Summary: Minister Osman Saleh spoke at the 77th United Nations General Assembly in New York. He noted that the COVID-19 pandemic has exacted an enormous human toll globally, inculcating chronic economic difficulties and structural setbacks through domestic economic downturns and disruption of international supply chains. Eritrea’s Foreign Minister, Osman Hery, emphasised the need for a new international order that is based on consensus and includes all its constituents equally. He added that Eritrea has undoubtedly been the target of this unjust international order’s harsh sanctions and the deployment of proxy forces to foment ongoing hostilities and instability.
Mr. Osman Saleh, Minister of Foreign Affairs, spoke at the 77th United Nations General Assembly.
In his speech, Minister Osman Saleh noted that the UN General Assembly’s annual meeting is being held under the appropriate theme “A watershed moment: transformative solutions to interlocking challenges” at a time when there are numerous, interconnected crises of epic proportion that have negatively affected all parts of the global village.
Minister Osman continued, “While this scourge persists, the world is currently confronted with equally perilous fallouts of climate change and global warming, which aggravate the already precarious situation.” In the past two and a half years, the COVID-19 pandemic has exacted an enormous human toll globally, inculcating chronic economic difficulties and structural setbacks through domestic economic downturns and disruption of international supply chains.
Minister Osman added that in addition to the COVID-19 pandemic, other interlocking variables and dimensions of the crises serve as the cumulative effects and tell-tale symptoms of a precarious and seriously flawed global governance architecture and are byproducts and manifestations of the cyclical conflicts, which have taken on exceptionally dangerous and almost apocalyptic dimensions with the war in Ukraine.
The minister emphasised that the much-touted “rules-based international order” represented a skewed set of dishonest, asymmetric, and non-consensual norms and regulations and was primarily created to advance and safeguard the privileges of its principal architects, to the exclusion of most other nations and peoples, and to promote a monolithic and condescending ideological perspective that gives no room and space to historical context, distinct realities, and cultures.
Minister Osman emphasised that the costly interventions, particularly in Africa and the Middle East over the past thirty years, heavy-handed interference in domestic affairs, the imposition of illegal and unilateral sanctions, the distortion and weaponization of human rights, and all episodes of international and regional instability stem from the flawed global governance architecture.
Minister Osman emphasised that the effects of this dysfunctional system go beyond the sovereign states and peoples of the Global South and include extreme and absurd inequalities, where less than 1% of the population owns 99% of the nation’s wealth; unrestrained consumerism, which has exacerbated climate change; and the atomization of societies, which has practically destroyed social compassion and community care by encouraging exclusive and unnatural inequalities.
Minister Osman added that Eritrea has undoubtedly been the target of this unjust international order’s harsh sanctions, deployment of proxy forces to foment ongoing hostilities and instability, and weaponization of human rights to shun and isolate the fledgling country.

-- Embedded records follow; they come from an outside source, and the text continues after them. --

(* ===== verification/Display.v ===== *)
(** * Display: what [draw_signals] and [draw_stats_panel] show

    Models the decision logic of the rendering functions of
    [src/advanced_traffic_management.py]; pixels, fonts and the housing
    geometry are not modelled.
    - [signals]: the table of lines 155-160 (position, count, green time,
      direction name of each signal), built by subscripting [car_counts]
      and [timers] (an [IndexError] when one is shorter than 4);
    - [light_colors]: lines 176-180, the colour of the red, yellow and
      green lamps of signal [idx];
    - [draw_signals]: lines 154-199, the view of each signal: its lamps,
      its direction, its count and its time text (the countdown
      [timer_remaining] on the active signal, the full green time on the
      others; the [:.1f] formatting is not modelled);
    - [draw_stats_panel]: lines 201-212, the two statistics shown;
    - [countdown_drawable]: the check, on [light_colors] itself, that a
      countdown value is positive and lights exactly the yellow lamp of
      the active signal when [<= 3] and exactly its green lamp when
      [> 3]; [Binary64.v] evaluates it on every countdown value of every
      phase.
    The lemmas describe the views at any float semantics; the safety of
    whole sessions is proved in [Session.v] and [Binary64.v]. *)

From Stdlib Require Import String.
From Stdlib Require Import ZArith List Lia.
Import ListNotations.
From S2P Require Import Prelude PyNum Timing Scheduler.

Local Open Scope nat_scope.
Local Open Scope bool_scope.

Module Display.

(** An RGB colour, as the Python tuples of the source. *)
Definition color : Type := (Z * Z * Z)%type.

Definition lamp_red : color := (255, 50, 50)%Z.
Definition lamp_yellow : color := (255, 200, 0)%Z.
Definition lamp_green : color := (50, 255, 50)%Z.
Definition lamp_off : color := (0, 0, 0)%Z.

Section Views.
Context {T : Type} `{PyFloat T}.

(** One row of the [signals] table. *)
Record signal : Type := mkSignal {
  sig_x : Z;
  sig_y : Z;
  sig_count : Z;
  sig_total_time : T;
  sig_direction : string
}.

(** The two texts of line 195. *)
Inductive time_text : Type :=
| Countdown (t : T)    (** [f"{timer_remaining:.1f}s"] *)
| TotalTime (t : T).   (** [f"{total_time}s"] *)

(** What is drawn for one signal. *)
Record signal_view : Type := mkView {
  view_direction : string;
  view_lights : list color;
  view_count : Z;
  view_time : time_text
}.

(** Lines 155-160. *)
Definition signals (car_counts : list Z) (timers : list T) : PyResult (list signal) :=
  c0 <- py_index car_counts 0 ;; t0 <- py_index timers 0 ;;
  c1 <- py_index car_counts 1 ;; t1 <- py_index timers 1 ;;
  c2 <- py_index car_counts 2 ;; t2 <- py_index timers 2 ;;
  c3 <- py_index car_counts 3 ;; t3 <- py_index timers 3 ;;
  Ok [mkSignal 500 250 c0 t0 "North"; mkSignal 700 500 c1 t1 "East";
      mkSignal 500 750 c2 t2 "South"; mkSignal 300 500 c3 t3 "West"]%Z.

(** Lines 176-180. *)
Definition light_colors (active_lane idx : nat) (timer_remaining : T) : list color :=
  [ if negb (Nat.eqb active_lane idx) then lamp_red else lamp_off;
    if Nat.eqb active_lane idx && py_leb timer_remaining (py_of_Z 3) then lamp_yellow else lamp_off;
    if Nat.eqb active_lane idx && py_ltb (py_of_Z 3) timer_remaining then lamp_green else lamp_off ].

(** The body of the loop of lines 162-199 for signal [idx]. *)
Definition signal_view_of (active_lane : nat) (timer_remaining : T) (idx : nat) (s : signal)
  : signal_view :=
  mkView (sig_direction s) (light_colors active_lane idx timer_remaining) (sig_count s)
    (if Nat.eqb active_lane idx then Countdown timer_remaining else TotalTime (sig_total_time s)).

(** Lines 154-199 ([frame_count] is passed but not used). *)
Definition draw_signals (active_lane : nat) (car_counts : list Z) (timers : list T)
    (timer_remaining : T) (frame_count : nat) : PyResult (list signal_view) :=
  sigs <- signals car_counts timers ;;
  Ok (map (fun '(idx, s) => signal_view_of active_lane timer_remaining idx s) (py_enumerate sigs)).

End Views.

(** Equality of two RGB colours, and of two lists of colours. *)
Definition color_eqb (a b : color) : bool :=
  let '(r1, g1, b1) := a in let '(r2, g2, b2) := b in
  Z.eqb r1 r2 && Z.eqb g1 g2 && Z.eqb b1 b2.

Fixpoint colors_eqb (l1 l2 : list color) : bool :=
  match l1, l2 with
  | [], [] => true
  | a :: l1', b :: l2' => color_eqb a b && colors_eqb l1' l2'
  | _, _ => false
  end.

(** A countdown value [rm] draws the active signal safely: it is
    positive, and the lamps [light_colors] gives the active signal are
    exactly the yellow one when [rm <= 3] and exactly the green one when
    [rm > 3]. *)
Definition countdown_drawable {T : Type} `{PyFloat T} (rm : T) : bool :=
  py_ltb (py_of_Z 0) rm &&
  (if py_leb rm (py_of_Z 3)
   then colors_eqb (light_colors 0 0 rm) [lamp_off; lamp_yellow; lamp_off]
   else py_ltb (py_of_Z 3) rm && colors_eqb (light_colors 0 0 rm) [lamp_off; lamp_off; lamp_green]).

(** Lines 201-212: the cycle count and the vehicle total. *)
Definition draw_stats_panel (cycles : nat) (total_vehicles : Z) : nat * Z :=
  (cycles, total_vehicles).

(** ** The lamps *)

Lemma color_eqb_spec (a b : color) : color_eqb a b = true <-> a = b.
Proof.
  destruct a as [[r1 g1] b1], b as [[r2 g2] b2]. cbn.
  rewrite !Bool.andb_true_iff, !Z.eqb_eq. split.
  - intros [[-> ->] ->]. reflexivity.
  - intros E. injection E as -> -> ->. auto.
Qed.

Lemma colors_eqb_eq (l1 l2 : list color) : colors_eqb l1 l2 = true -> l1 = l2.
Proof.
  revert l2. induction l1 as [|a l1 IH]; intros [|b l2]; cbn; try discriminate; [reflexivity|].
  rewrite Bool.andb_true_iff. intros [Hab Hl]. apply color_eqb_spec in Hab as ->.
  rewrite (IH _ Hl). reflexivity.
Qed.

Section Lamps.
Context {T : Type} `{PyFloat T}.

(** The lamps of the active signal do not depend on which lane it is. *)
Lemma light_colors_active (lane : nat) (rm : T) : light_colors lane lane rm = light_colors 0 0 rm.
Proof. unfold light_colors. rewrite (Nat.eqb_refl lane). reflexivity. Qed.

Lemma light_colors_inactive (active_lane idx : nat) (rm : T) :
  active_lane <> idx -> light_colors active_lane idx rm = [lamp_red; lamp_off; lamp_off].
Proof. intros Hne. unfold light_colors. apply Nat.eqb_neq in Hne. rewrite Hne. reflexivity. Qed.

Lemma signals_four (c0 c1 c2 c3 : Z) (t0 t1 t2 t3 : T) :
  signals [c0; c1; c2; c3] [t0; t1; t2; t3] =
  Ok [mkSignal 500 250 c0 t0 "North"; mkSignal 700 500 c1 t1 "East";
      mkSignal 500 750 c2 t2 "South"; mkSignal 300 500 c3 t3 "West"]%Z.
Proof. reflexivity. Qed.

Lemma signals_length_4 (car_counts : list Z) (timers : list T) :
  length car_counts = 4 -> length timers = 4 ->
  exists c0 c1 c2 c3 t0 t1 t2 t3,
    car_counts = [c0; c1; c2; c3] /\ timers = [t0; t1; t2; t3].
Proof.
  intros Hc Ht.
  destruct car_counts as [|c0 [|c1 [|c2 [|c3 [|]]]]]; try discriminate.
  destruct timers as [|t0 [|t1 [|t2 [|t3 [|]]]]]; try discriminate.
  repeat eexists.
Qed.

Lemma nth_error_draw_signals (active_lane : nat) (rm : T) sigs idx :
  nth_error (map (fun '(i, s) => signal_view_of active_lane rm i s) (py_enumerate sigs)) idx =
  option_map (signal_view_of active_lane rm idx) (nth_error sigs idx).
Proof.
  rewrite nth_error_map, nth_error_py_enumerate. destruct (nth_error sigs idx); reflexivity.
Qed.

Lemma light_colors_drawable (lane : nat) (rm : T) :
  countdown_drawable rm = true ->
  py_ltb (py_of_Z 0) rm = true /\
  (py_leb rm (py_of_Z 3) = true /\ light_colors lane lane rm = [lamp_off; lamp_yellow; lamp_off] \/
   py_ltb (py_of_Z 3) rm = true /\ light_colors lane lane rm = [lamp_off; lamp_off; lamp_green]).
Proof.
  unfold countdown_drawable. rewrite (light_colors_active lane), Bool.andb_true_iff.
  intros [Hpos Hd]. split; [exact Hpos|].
  destruct (py_leb rm (py_of_Z 3)).
  - left. split; [reflexivity | exact (colors_eqb_eq _ _ Hd)].
  - right. apply andb_prop in Hd as [Hlt Hd]. exact (conj Hlt (colors_eqb_eq _ _ Hd)).
Qed.

(** With four counts and four green times and the lane in range,
    [draw_signals] does not raise and draws four signals; every signal but
    the active one shows only its red lamp and its full green time; the
    active one shows its countdown and the lamps of [light_colors]. *)
Lemma draw_signals_views (car_counts : list Z) (timers : list T) (lane : nat)
    (rm : T) (fc : nat) :
  length car_counts = 4 -> length timers = 4 -> lane < 4 ->
  exists views, draw_signals lane car_counts timers rm fc = Ok views /\ length views = 4 /\
  forall idx v, nth_error views idx = Some v ->
    (idx <> lane -> view_lights v = [lamp_red; lamp_off; lamp_off] /\
                    exists t, nth_error timers idx = Some t /\ view_time v = TotalTime t) /\
    (idx = lane -> view_time v = Countdown rm /\ view_lights v = light_colors lane lane rm).
Proof.
  intros Hc Ht Hl.
  destruct (signals_length_4 car_counts timers Hc Ht)
    as (c0 & c1 & c2 & c3 & t0 & t1 & t2 & t3 & -> & ->).
  unfold draw_signals. rewrite signals_four. cbn [py_bind].
  eexists. split; [reflexivity|]. split; [reflexivity|].
  intros idx v Hv. rewrite nth_error_draw_signals in Hv.
  destruct (nth_error _ idx) as [s|] eqn:Hs; [|discriminate]. injection Hv as <-.
  unfold signal_view_of; cbn [view_lights view_time]. split.
  - intros Hne. rewrite light_colors_inactive by congruence.
    apply Nat.eqb_neq in Hne. rewrite (Nat.eqb_sym lane idx), Hne. split; [reflexivity|].
    exists (sig_total_time s). split; [|reflexivity].
    destruct idx as [|[|[|[|idx]]]]; cbn in Hs |- *; try (injection Hs as <-; reflexivity).
    rewrite nth_error_nil in Hs. discriminate.
  - intros ->. rewrite Nat.eqb_refl. split; reflexivity.
Qed.

End Lamps.


End Display.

Regarding Eritrea’s perspective, Minister Osman emphasised the need for the global community and the UN system to create a new international order that is based on consensus and includes all of its constituents equally; the religious principles of the equality of all Member States and the respect of the sovereignty and political independence of nations and peoples to be upheld; and equitable representation of all Member States in all international bodies’ decision-making.